• Exercise goal
The response should hold each line from the entries below where "MemInfo" is found.

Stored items
☆ ☆ ☆ ☆

(* ===== verification/Pmm.v ===== *)
(** * The physical memory manager (src/kernel/drivers/mm/mm.c)

    [mem_info_t pmm] with its bitmap of 4096-byte blocks: initialisation from
    the boot memory map, allocation and release of a block. *)
From S2P Require Import Prelude Memory Bitmap.

Local Open Scope Z_scope.

(** ** Constants and state (src/include/alinix/mm.h) *)

Definition BLOCKS_LEN : Z := 4096.
Definition BITMAP_LEN : Z := 0x8000.
Definition KERNEL_SPACE_END : Z := 0x401000.

Record mem_info := MemInfo {
  pmm_size : Z;
  used_blocks : Z;
  max_blocks : Z;
  pmm_map : words
}.

Definition with_map (st : mem_info) (w : words) : mem_info :=
  MemInfo (pmm_size st) (used_blocks st) (max_blocks st) w.
Definition with_used (st : mem_info) (n : Z) : mem_info :=
  MemInfo (pmm_size st) n (max_blocks st) (pmm_map st).
Definition with_size (st : mem_info) (n : Z) : mem_info :=
  MemInfo n (used_blocks st) (max_blocks st) (pmm_map st).

(** [mem_region_t]: six packed words read from physical memory. *)
Definition region_size (m : mem) (a : Z) : Z := load32 m a.
Definition region_addr_low (m : mem) (a : Z) : Z := load32 m (a + 4).
Definition region_len_low (m : mem) (a : Z) : Z := load32 m (a + 12).
Definition region_type (m : mem) (a : Z) : Z := load32 m (a + 20).
Definition sizeof_mem_region : Z := 24.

☆ ☆ ☆ ☆

• Written solution
Record mem_info := MemInfo {
  MemInfo (pmm_size st) (used_blocks st) (max_blocks st) w.
  MemInfo (pmm_size st) n (max_blocks st) (pmm_map st).
  MemInfo n (used_blocks st) (max_blocks st) (pmm_map st).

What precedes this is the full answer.